-- Opening Marker --

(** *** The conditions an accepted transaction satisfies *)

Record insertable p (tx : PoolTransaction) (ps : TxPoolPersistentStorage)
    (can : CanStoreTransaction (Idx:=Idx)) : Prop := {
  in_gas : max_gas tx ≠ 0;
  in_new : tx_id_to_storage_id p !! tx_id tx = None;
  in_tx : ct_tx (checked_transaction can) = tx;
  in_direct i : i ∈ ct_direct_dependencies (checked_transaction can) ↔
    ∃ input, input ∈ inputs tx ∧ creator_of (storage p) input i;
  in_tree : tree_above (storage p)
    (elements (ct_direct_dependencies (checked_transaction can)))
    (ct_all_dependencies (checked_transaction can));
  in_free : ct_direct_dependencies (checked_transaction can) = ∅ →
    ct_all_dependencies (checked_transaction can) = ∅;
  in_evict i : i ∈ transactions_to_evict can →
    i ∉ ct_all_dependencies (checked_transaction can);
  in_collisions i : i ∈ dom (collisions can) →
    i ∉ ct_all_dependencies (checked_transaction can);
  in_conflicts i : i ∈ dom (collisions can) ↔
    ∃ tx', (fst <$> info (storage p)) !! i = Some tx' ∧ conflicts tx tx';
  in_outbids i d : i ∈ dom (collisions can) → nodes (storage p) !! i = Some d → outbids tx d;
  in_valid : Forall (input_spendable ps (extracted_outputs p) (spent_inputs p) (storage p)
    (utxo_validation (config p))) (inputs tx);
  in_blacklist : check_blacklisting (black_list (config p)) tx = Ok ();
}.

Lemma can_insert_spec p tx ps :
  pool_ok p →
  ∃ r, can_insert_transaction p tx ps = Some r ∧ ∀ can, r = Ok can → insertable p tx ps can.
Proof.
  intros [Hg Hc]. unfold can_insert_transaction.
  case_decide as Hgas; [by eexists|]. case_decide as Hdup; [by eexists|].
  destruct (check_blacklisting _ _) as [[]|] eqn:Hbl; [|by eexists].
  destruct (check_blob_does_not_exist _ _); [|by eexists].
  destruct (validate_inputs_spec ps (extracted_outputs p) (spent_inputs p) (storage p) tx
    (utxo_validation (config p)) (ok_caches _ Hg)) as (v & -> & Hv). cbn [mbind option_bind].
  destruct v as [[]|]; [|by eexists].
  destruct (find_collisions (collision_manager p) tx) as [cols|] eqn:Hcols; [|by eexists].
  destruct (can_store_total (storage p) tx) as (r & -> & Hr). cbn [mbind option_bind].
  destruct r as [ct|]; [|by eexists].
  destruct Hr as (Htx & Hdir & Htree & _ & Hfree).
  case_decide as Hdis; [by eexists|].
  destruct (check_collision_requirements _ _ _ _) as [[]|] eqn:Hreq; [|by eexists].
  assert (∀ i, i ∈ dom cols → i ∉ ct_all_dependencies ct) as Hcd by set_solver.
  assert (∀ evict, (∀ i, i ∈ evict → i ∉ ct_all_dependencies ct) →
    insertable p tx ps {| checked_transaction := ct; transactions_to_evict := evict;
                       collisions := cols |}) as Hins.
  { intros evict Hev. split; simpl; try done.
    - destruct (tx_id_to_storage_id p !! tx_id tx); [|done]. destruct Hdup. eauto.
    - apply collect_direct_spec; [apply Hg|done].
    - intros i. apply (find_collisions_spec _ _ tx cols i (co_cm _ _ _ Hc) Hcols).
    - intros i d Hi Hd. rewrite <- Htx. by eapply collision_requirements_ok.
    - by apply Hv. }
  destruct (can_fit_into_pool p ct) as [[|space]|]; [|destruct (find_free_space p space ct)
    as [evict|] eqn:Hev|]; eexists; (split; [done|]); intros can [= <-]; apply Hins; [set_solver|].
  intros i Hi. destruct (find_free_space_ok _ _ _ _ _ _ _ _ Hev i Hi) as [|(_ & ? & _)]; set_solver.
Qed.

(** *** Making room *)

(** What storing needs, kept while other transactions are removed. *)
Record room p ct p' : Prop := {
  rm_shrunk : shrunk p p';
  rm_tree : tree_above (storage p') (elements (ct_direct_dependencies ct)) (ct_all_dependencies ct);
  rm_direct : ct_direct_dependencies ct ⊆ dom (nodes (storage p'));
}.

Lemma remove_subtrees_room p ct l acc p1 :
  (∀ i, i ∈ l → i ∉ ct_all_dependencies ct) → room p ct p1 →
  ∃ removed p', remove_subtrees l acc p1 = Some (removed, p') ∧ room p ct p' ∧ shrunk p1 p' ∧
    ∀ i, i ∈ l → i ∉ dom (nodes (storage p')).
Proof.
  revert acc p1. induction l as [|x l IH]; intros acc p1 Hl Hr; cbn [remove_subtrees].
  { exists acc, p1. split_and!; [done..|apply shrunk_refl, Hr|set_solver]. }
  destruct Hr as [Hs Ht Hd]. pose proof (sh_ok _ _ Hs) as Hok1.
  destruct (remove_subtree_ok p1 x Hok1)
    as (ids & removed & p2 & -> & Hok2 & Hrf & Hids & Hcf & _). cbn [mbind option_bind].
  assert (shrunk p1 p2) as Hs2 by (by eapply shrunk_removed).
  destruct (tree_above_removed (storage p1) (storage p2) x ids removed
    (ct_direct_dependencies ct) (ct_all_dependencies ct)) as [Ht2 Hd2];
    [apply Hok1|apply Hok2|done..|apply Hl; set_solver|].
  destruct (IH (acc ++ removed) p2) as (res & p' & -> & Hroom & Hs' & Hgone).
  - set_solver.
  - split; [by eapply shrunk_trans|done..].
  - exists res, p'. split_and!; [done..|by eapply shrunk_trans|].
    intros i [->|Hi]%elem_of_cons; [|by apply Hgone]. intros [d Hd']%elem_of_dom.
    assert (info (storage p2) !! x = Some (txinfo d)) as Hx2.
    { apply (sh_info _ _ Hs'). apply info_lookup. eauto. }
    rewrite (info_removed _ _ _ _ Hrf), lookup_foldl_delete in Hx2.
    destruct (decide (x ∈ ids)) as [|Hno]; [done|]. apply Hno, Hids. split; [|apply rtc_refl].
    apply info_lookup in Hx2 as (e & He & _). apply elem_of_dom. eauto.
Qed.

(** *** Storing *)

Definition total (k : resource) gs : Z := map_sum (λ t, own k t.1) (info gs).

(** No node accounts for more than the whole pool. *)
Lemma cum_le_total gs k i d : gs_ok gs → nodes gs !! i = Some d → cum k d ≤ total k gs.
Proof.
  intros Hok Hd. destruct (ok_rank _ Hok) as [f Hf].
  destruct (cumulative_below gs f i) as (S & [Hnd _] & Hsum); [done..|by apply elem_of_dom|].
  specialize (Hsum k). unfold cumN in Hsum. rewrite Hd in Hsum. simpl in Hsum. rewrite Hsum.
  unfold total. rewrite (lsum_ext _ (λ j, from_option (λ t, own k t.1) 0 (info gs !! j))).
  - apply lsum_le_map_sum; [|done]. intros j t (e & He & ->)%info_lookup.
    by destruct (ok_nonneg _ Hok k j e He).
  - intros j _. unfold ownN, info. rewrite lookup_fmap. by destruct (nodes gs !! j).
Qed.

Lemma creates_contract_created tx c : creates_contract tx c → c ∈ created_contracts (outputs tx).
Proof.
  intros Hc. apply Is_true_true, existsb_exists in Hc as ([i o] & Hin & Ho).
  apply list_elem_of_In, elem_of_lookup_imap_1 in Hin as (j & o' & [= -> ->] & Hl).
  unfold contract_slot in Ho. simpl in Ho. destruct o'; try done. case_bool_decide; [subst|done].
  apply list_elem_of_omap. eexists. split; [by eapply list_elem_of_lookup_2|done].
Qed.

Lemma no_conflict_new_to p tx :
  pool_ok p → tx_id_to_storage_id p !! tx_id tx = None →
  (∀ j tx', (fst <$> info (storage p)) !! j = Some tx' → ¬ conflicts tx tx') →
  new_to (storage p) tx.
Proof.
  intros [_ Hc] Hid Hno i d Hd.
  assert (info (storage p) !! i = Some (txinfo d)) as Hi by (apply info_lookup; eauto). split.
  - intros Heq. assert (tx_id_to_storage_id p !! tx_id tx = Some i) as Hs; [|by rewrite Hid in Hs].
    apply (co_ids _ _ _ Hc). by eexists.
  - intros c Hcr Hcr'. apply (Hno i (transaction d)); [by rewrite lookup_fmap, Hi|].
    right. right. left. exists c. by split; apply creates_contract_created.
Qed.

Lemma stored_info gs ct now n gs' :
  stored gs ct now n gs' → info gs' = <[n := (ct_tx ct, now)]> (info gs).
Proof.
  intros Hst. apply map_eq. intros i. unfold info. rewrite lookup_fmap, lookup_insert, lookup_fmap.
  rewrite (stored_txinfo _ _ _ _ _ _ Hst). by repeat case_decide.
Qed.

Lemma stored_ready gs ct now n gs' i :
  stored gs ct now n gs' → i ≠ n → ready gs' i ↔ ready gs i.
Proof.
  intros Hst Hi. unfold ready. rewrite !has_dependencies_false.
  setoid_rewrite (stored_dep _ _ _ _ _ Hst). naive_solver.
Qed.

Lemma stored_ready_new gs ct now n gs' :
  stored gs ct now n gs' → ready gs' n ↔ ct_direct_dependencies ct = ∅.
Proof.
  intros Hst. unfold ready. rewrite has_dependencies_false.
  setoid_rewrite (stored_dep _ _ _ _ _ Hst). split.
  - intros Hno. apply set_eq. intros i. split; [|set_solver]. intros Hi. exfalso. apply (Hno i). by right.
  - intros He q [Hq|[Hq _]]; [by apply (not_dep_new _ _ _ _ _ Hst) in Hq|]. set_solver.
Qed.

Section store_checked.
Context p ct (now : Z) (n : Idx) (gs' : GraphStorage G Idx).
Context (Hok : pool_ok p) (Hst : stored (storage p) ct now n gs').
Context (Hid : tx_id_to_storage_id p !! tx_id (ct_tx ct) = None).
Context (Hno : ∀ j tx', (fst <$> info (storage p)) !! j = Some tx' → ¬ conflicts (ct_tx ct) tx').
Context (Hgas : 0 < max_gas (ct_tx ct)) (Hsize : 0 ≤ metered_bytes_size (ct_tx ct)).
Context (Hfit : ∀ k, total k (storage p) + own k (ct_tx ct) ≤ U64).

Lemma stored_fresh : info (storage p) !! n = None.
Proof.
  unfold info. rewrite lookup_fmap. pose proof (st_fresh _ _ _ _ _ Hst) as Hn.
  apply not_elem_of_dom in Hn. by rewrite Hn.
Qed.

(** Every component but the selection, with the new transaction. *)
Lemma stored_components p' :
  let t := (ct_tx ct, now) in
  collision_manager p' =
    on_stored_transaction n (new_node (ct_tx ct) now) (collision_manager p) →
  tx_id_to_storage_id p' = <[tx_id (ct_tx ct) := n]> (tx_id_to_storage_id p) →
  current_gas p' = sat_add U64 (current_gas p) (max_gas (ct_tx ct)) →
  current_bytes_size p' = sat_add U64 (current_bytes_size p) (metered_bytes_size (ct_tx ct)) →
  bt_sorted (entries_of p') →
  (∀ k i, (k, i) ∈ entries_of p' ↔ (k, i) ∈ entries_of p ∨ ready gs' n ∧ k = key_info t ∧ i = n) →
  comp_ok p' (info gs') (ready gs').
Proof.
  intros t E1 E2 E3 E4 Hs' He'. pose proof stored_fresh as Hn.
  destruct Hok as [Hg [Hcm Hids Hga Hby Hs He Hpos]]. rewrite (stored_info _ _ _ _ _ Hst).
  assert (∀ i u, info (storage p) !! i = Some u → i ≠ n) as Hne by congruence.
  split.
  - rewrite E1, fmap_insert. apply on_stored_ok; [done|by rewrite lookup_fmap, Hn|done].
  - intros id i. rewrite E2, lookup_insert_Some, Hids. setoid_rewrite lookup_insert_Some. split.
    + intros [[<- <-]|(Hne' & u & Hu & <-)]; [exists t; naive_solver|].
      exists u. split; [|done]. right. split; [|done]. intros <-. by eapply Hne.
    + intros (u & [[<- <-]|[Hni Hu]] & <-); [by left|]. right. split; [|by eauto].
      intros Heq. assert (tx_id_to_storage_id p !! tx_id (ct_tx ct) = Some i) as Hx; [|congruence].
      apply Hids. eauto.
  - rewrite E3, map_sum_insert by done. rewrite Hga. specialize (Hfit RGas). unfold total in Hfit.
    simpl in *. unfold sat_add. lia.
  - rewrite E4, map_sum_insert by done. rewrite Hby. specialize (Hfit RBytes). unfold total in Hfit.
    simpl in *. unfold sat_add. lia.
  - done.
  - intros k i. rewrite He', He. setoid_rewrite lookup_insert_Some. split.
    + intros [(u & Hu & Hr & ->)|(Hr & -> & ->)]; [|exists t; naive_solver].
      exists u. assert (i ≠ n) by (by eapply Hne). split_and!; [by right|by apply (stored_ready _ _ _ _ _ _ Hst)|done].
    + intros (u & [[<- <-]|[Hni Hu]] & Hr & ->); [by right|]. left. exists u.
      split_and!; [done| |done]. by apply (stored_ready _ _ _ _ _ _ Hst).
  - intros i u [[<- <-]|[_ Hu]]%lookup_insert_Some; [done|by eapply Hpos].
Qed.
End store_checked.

-- Closing Marker --
-- Opening Marker --

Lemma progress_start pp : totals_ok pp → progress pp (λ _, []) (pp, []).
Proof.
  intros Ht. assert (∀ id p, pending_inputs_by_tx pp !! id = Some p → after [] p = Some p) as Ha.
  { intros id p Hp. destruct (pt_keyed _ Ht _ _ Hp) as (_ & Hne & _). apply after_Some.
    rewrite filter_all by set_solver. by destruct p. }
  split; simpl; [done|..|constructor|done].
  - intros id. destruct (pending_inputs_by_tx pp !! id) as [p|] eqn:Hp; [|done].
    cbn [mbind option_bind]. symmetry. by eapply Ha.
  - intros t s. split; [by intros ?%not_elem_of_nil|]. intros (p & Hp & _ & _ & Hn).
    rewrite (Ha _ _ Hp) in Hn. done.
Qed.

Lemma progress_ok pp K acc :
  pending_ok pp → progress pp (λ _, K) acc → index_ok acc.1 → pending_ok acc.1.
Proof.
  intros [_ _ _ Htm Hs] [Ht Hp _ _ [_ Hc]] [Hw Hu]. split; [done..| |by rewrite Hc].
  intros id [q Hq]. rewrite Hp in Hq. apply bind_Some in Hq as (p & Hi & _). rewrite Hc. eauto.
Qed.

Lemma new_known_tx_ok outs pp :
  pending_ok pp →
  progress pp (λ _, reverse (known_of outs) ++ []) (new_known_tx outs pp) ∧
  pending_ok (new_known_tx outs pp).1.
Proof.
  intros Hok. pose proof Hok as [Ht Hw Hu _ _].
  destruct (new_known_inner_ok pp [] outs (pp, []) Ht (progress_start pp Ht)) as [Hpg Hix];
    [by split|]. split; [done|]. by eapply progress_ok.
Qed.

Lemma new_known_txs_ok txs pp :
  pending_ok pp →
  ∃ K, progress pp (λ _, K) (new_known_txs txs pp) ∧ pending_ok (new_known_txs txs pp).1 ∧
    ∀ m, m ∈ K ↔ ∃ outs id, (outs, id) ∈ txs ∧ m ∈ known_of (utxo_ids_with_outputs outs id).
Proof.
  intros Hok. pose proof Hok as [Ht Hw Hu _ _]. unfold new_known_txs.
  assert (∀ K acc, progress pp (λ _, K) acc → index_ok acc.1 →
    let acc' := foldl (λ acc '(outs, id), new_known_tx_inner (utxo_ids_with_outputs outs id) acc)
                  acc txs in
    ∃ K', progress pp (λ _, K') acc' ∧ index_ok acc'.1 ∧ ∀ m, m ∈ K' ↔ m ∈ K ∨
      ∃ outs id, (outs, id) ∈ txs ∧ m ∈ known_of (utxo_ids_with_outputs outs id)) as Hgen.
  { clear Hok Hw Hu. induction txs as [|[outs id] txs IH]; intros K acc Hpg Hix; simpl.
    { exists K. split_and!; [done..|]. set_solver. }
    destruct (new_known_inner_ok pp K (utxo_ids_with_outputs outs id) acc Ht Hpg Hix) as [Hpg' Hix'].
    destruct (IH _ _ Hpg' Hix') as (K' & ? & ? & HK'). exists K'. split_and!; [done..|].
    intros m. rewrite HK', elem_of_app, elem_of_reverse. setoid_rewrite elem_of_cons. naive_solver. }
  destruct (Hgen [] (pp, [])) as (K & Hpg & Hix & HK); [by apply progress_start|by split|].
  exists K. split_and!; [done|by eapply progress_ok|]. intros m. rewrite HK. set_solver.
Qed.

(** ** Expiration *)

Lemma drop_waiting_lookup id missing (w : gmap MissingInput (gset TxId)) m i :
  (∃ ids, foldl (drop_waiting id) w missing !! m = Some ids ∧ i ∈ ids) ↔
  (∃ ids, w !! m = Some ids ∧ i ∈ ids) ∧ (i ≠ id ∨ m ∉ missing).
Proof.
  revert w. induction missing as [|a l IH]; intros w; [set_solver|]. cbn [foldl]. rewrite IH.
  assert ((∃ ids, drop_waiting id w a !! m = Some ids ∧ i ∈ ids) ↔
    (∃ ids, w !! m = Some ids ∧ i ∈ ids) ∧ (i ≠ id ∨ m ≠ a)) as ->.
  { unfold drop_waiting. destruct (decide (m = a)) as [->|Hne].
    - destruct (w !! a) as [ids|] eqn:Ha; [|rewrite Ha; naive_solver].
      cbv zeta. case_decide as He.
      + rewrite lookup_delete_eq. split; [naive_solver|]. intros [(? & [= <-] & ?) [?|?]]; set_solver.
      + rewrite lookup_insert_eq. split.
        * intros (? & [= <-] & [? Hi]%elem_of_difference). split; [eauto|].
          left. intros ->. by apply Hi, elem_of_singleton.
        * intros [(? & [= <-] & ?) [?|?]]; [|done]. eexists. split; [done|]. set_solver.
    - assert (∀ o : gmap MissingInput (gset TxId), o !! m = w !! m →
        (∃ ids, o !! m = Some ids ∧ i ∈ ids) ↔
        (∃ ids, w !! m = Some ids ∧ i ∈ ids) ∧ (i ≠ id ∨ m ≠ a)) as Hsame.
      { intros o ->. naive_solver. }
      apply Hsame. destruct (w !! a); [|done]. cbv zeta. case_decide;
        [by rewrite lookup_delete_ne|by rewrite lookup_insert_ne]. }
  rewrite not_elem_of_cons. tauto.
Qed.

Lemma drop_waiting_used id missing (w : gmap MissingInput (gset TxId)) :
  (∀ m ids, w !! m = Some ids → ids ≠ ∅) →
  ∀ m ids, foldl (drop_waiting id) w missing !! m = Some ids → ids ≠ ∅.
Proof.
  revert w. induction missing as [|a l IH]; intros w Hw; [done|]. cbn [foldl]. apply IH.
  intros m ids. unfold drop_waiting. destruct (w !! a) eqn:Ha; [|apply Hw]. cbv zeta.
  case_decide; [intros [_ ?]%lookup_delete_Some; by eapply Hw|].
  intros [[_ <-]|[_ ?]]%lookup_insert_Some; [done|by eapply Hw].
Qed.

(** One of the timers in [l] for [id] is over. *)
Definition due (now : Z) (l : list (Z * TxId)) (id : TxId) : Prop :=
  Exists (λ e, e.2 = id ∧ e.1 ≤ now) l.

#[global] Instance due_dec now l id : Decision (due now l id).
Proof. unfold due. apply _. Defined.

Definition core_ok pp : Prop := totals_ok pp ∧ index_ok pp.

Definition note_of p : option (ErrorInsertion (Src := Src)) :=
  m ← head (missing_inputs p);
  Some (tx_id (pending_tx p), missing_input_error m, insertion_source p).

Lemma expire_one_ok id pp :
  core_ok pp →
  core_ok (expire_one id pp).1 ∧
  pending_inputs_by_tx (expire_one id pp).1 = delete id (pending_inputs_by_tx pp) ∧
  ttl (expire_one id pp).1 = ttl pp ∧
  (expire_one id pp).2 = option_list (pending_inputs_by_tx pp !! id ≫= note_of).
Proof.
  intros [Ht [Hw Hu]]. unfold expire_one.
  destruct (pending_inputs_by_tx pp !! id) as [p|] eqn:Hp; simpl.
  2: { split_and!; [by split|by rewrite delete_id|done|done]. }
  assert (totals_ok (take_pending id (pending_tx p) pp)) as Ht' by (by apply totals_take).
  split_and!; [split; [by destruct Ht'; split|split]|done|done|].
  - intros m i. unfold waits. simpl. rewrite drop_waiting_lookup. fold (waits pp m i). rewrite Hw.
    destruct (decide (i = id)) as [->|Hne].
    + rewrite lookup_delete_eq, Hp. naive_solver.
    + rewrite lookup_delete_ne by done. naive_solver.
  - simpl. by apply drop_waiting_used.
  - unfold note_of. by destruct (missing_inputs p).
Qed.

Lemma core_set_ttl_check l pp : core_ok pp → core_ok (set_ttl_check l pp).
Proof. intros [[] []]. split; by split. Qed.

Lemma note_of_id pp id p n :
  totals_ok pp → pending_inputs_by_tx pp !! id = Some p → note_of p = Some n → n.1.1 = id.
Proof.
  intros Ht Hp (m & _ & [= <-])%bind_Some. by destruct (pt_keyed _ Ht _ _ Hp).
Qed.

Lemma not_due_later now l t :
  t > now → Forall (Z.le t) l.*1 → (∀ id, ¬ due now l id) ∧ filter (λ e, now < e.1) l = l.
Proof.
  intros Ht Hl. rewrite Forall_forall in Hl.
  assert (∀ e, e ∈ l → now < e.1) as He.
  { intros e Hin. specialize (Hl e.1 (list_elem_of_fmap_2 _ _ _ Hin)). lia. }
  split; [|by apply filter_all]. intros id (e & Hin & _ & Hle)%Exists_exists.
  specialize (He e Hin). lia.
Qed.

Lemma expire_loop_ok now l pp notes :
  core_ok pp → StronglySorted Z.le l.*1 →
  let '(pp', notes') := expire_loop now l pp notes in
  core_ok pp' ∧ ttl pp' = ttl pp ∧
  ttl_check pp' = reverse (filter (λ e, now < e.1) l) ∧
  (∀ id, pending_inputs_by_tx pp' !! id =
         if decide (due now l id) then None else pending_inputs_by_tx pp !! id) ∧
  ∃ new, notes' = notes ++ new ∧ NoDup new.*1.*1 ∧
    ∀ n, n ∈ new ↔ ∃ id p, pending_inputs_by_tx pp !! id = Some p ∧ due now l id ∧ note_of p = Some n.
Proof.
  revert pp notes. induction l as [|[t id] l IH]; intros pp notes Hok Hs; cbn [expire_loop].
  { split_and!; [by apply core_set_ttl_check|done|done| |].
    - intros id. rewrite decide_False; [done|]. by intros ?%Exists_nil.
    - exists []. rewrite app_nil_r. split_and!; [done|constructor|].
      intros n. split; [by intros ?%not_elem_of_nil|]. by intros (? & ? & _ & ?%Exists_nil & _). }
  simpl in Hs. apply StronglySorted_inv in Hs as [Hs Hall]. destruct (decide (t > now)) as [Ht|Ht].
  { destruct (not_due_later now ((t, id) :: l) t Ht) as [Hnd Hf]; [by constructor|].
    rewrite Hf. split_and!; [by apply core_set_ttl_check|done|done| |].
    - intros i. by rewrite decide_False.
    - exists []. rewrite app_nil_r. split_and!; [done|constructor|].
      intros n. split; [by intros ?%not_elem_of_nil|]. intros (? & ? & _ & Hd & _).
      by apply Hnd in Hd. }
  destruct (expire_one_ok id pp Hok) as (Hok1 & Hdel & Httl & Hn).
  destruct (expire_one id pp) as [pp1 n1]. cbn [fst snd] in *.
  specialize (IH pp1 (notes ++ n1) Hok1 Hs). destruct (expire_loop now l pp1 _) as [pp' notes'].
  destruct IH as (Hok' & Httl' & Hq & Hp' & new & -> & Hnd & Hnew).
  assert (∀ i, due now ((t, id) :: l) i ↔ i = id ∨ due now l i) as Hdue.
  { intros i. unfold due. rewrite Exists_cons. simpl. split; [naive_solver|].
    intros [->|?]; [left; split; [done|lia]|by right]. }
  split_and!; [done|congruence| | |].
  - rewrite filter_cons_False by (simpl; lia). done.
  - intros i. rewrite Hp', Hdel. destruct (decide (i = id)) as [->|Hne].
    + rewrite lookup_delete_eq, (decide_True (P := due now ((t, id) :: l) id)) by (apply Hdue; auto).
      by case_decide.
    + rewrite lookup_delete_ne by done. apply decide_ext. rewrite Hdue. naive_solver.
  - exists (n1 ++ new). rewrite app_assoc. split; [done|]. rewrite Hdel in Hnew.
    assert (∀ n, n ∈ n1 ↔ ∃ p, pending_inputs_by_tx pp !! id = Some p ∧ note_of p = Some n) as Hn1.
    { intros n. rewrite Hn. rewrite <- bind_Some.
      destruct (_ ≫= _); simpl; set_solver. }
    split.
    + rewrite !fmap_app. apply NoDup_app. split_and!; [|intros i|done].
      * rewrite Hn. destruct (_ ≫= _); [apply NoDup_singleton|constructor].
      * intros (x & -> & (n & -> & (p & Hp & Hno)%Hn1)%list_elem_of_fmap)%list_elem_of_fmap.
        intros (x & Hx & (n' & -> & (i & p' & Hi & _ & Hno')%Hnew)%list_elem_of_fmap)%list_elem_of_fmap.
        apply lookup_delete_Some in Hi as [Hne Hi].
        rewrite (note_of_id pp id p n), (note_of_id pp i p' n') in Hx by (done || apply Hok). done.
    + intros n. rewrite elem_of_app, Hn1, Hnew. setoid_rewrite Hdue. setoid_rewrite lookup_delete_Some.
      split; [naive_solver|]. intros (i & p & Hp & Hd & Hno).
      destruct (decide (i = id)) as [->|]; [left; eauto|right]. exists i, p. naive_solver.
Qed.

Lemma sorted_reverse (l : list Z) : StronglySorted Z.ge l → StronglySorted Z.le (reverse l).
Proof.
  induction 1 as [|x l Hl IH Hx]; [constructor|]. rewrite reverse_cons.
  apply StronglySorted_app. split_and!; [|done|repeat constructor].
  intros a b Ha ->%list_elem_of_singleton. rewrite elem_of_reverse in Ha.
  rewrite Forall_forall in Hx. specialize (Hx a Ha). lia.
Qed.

-- Closing Marker --

* _What the task requires_: When the line with "(∀ k i, (k, i) ∈ entries_of" is reached in the data above, begin copying, and stop after the line with "apply Hids. eauto."; copy each line exactly, both ends included.

* _Answer box_:
  (∀ k i, (k, i) ∈ entries_of p' ↔ (k, i) ∈ entries_of p ∨ ready gs' n ∧ k = key_info t ∧ i = n) →
  comp_ok p' (info gs') (ready gs').
Proof.
  intros t E1 E2 E3 E4 Hs' He'. pose proof stored_fresh as Hn.
  destruct Hok as [Hg [Hcm Hids Hga Hby Hs He Hpos]]. rewrite (stored_info _ _ _ _ _ Hst).
  assert (∀ i u, info (storage p) !! i = Some u → i ≠ n) as Hne by congruence.
  split.
  - rewrite E1, fmap_insert. apply on_stored_ok; [done|by rewrite lookup_fmap, Hn|done].
  - intros id i. rewrite E2, lookup_insert_Some, Hids. setoid_rewrite lookup_insert_Some. split.
    + intros [[<- <-]|(Hne' & u & Hu & <-)]; [exists t; naive_solver|].
      exists u. split; [|done]. right. split; [|done]. intros <-. by eapply Hne.
    + intros (u & [[<- <-]|[Hni Hu]] & <-); [by left|]. right. split; [|by eauto].
      intros Heq. assert (tx_id_to_storage_id p !! tx_id (ct_tx ct) = Some i) as Hx; [|congruence].
      apply Hids. eauto.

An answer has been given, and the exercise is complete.